The U.S. Fish and Wildlife Service recently announced that it proposes to remove the gray wolf (Canis lupus) from protected status under the federal Endangered Species Act (ESA). With wolf populations exceeding conservation goals year after year and state governments taking an increasingly active role in wolf management, the feds are stepping aside.
The long path leading to this point was marked by see-saw litigation resulting in the wolf being listed, delisted, and listed again. The most recent proposal, however, breaks new ground because it is the result of a comprehensive evaluation of the gray wolf’s status nationwide.

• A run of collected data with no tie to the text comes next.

(* ===== verification/Control.v ===== *)
(** * From the tool to the log

    A user sets a mask with [trctl]; the tool hands it to the device; the device
    stores it in the super block of the mount point; from then on the handlers
    log what it selects. *)

From S2P Require Import Prelude Prog TrTypes Kernel TrfsH Ledger Trdump TrdumpSpec Mount TrIoctl User Trctl.
From S2P Require Import HandlerSpec HandlerThms IoctlThms TrctlThms Demo.

(** The commands a history of the tool sends to the device. *)
Definition commands (t : uhist) : list (Z * Z * tr_arg_t) :=
  omap (fun e : event usig => match (ev_call e : ucallee) with
                 | u_ioctl fd cmd b mnt => Some (fd, cmd, TrArg b mnt)
                 | _ => None
                 end) t.

Lemma tool_commands junk p mask mnt code t c :
  tool_run junk [p; mask; mnt] code t -> c ∈ commands t ->
  exists fd v, c = (fd, TR_SET_BMAP, TrArg v mnt) /\ mask_arg mask = Some v.
Proof.
  intros Hr Hc. remember [p; mask; mnt] as argv eqn:E.
  destruct Hr as [argv Hn Hm|argv mnt' fd Hl Hfd| |p' mask' mnt' fd v r c' Hfd Hv]; subst; simpl in Hc; try done.
  - by apply elem_of_nil in Hc.
  - by apply elem_of_nil in Hc.
  - injection E as -> -> ->. apply list_elem_of_singleton in Hc as ->. eauto.
Qed.

(** C22: whatever mask a user gives to [trctl] for a mount point, every command
    the tool sends to the device sets the mask its argument means; and when the
    device, told so, answers that it has done it for the file system of an
    operation, the operation is logged if and only if that mask selects it. *)
Theorem trctl_controls_log (env : kenv) (uw : uenv) w m h lock si pos buf dir t dentry flags perm err aux n path
    apath junk p mask mnt um uh arg :
  env_ok (kernel_ok w) env -> all_mounted w m -> mounted w m (sb_of w dir) lock si pos buf ->
  good_ptr dir -> logged t -> path_of w dentry = Some path ->
  (aux_is_path t = true -> path_of w (b_ptr aux) = Some apath) -> op_fits t path aux n ->
  exists code tu, run uw (trctl_main junk [p; mask; mnt]) um uh = exited code um (uh ++ tu) /\
    forall fd cmd a, (fd, cmd, a) ∈ commands tu ->
      (forall h', env h' (copy_from_user arg) = (0, (bitmap a, mntpath a))) ->
      exists v r m' t1 t2, mask_arg mask = Some v /\
        run env (r ← tr_ioctl fd cmd arg;
                 log_op (Inode.i_sb dir) (rec_type_val t) dentry flags perm err aux n;; mret r) m h =
          finished r m' ((h ++ t1) ++ t2) /\
        (r = 0 -> In (KEv (s_type_name (sb_of w dir)) TRFS_NAME) t1 ->
         plentiful env -> pos = Z.of_nat (length (log_image (tr_lower_filep si) h)) ->
         log_effect (with_umask v si) t (int32 (trecord_id m + 1)) flags perm err path aux n apath
           h ((h ++ t1) ++ t2)).
Proof.
  intros Henv Hall Hm Hd Ht Hp Ha Hfit.
  destruct (trctl_runs uw junk [p; mask; mnt] um uh) as (code & tu & E & Hr).
  exists code, tu. split; [done|]. intros fd cmd a Hc Hcopy.
  destruct (tool_commands _ _ _ _ _ _ _ Hr Hc) as (fd' & v & [= -> -> ->] & Hv). simpl in Hcopy.
  destruct (set_mask_filters w env Henv m h Hall arg lock si pos buf dir t dentry flags perm err aux n path apath
    Hm Hd Ht Hp Ha Hfit) as (r & m' & t1 & t2 & Erun & Hcp & Heff).
  exists v, r, m', t1, t2. split; [done|]. split; [exact Erun|]. intros -> Hsb Hpl Hpos.
  destruct (Hcp eq_refl) as (v' & b & Hin).
  assert (Ha' : answered env h (t1 ++ t2)) by (eapply run_answered; rewrite Erun; simpl; by rewrite app_assoc).
  pose proof Hin as (u1 & u2 & ->)%in_split. rewrite <- app_assoc in Ha'.
  pose proof (Ha' u1 _ (u2 ++ t2) eq_refl) as Eq. simpl in Eq. rewrite Hcopy in Eq. injection Eq as -> ->.
  by eapply Heff.
Qed.

(** A mask of one bit, the one of directories made: making one is logged. *)
Definition demo_tool : uenv := fun _ c =>
  match c return ureply c with
  | u_open _ _ _ => 3
  | u_ioctl _ _ b _ => (0, b)
  | u_malloc _ => (0, []) | u_read _ _ => (0, []) | u_getcwd _ => None | u_stat _ => None
  | u_free _ | u_print _ => tt
  | _ => 0
  end.

Definition demo_ctl : kenv := fun h c =>
  match c return kreply c -> kreply c with
  | copy_from_user _ => fun _ => (0, (4, lit "/m"))
  | _ => fun r => r
  end (demo_env (demo_open 71) h c).

Lemma demo_ctl_ok : env_ok (kernel_ok demo_world) demo_ctl.
Proof. intros h c. pose proof (demo_env_kernel_ok (demo_open 71) h c). by destruct c. Qed.

Lemma demo_ctl_plentiful : plentiful demo_ctl.
Proof. intros h c. pose proof (demo_plentiful (demo_open 71) h c). by destruct c. Qed.

Lemma trctl_controls_log_witness :
  plentiful demo_ctl /\
  exists code tu, run demo_tool (trctl_main 0 [lit "trctl"; lit "0x4"; lit "/m"]) ∅ [] = exited code ∅ ([] ++ tu) /\
    commands tu = [(3, TR_SET_BMAP, TrArg 4 (lit "/m"))] /\
    exists v r m' t1 t2, mask_arg (lit "0x4") = Some v /\
      run demo_ctl (r ← tr_ioctl 3 TR_SET_BMAP 9;
                    log_op (Inode.i_sb demo_dir) TR_DCREAT demo_dentry 0 493 0 nullbuf 0;; mret r)
        (demo_mem 0) [] = finished r m' (([] ++ t1) ++ t2) /\
      (r = 0 -> In (KEv (s_type_name demo_sb) TRFS_NAME) t1 ->
       plentiful demo_ctl -> 0 = Z.of_nat (length (log_image demo_log [])) ->
       log_effect (with_umask v (demo_si 0)) DCREAT 0 0 493 0 (lit "/a") nullbuf 0 [] [] (([] ++ t1) ++ t2)).
Proof.
  split; [apply demo_ctl_plentiful|].
  destruct (trctl_controls_log demo_ctl demo_tool demo_world (demo_mem 0) [] demo_info (demo_si 0) 0 _
    demo_dir DCREAT demo_dentry 0 493 0 nullbuf 0 (lit "/a") [] 0 (lit "trctl") (lit "0x4") (lit "/m") ∅ [] 9
    demo_ctl_ok (demo_all_mounted 0) (demo_mounted 0) ltac:(done) ltac:(done) ltac:(done) ltac:(done) ltac:(done))
    as (code & tu & E & Hc).
  exists code, tu. split; [exact E|].
  assert (commands tu = [(3, TR_SET_BMAP, TrArg 4 (lit "/m"))]) as Hcs.
  { pose proof E as E'. vm_compute in E'. by injection E' as _ <-. }
  split; [exact Hcs|]. apply (Hc 3 TR_SET_BMAP (TrArg 4 (lit "/m"))); [rewrite Hcs; set_solver|done].
Defined.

In 2011, PLF filed a lawsuit demanding that the Service undertake a required status review for the gray wolf, which the Service listed as an endangered species throughout the lower 48 states in the 1970s. PLF’s litigation revealed that the Service had never reviewed the wolf’s status since listing it, even though the ESA requires the Service to review the status of listed species at least once every five years. The Service’s failure to review the wolf meant that the species had remained listed for about 30 years without the feds ever ensuring that the listing remained valid, even as new scientific data came to light and wolf numbers increased. As a result of PLF’s litigation, the Service produced a status review in 2012 in which the Service promised to continue to evaluate the wolf because its ESA listing configuration was, admittedly, not “ideal.”
PLF also filed comments during the review period arguing that the Service should not carve out regional gray wolf populations for protection because that would require the Service to establish different groups among the same species that did not meet the regulatory requirements for such fragmentation. The Service’s proposal delists the gray wolf on a species-wide basis and does not create new “distinct population segments.”
We continue to review the proposal, which has a comment deadline this fall.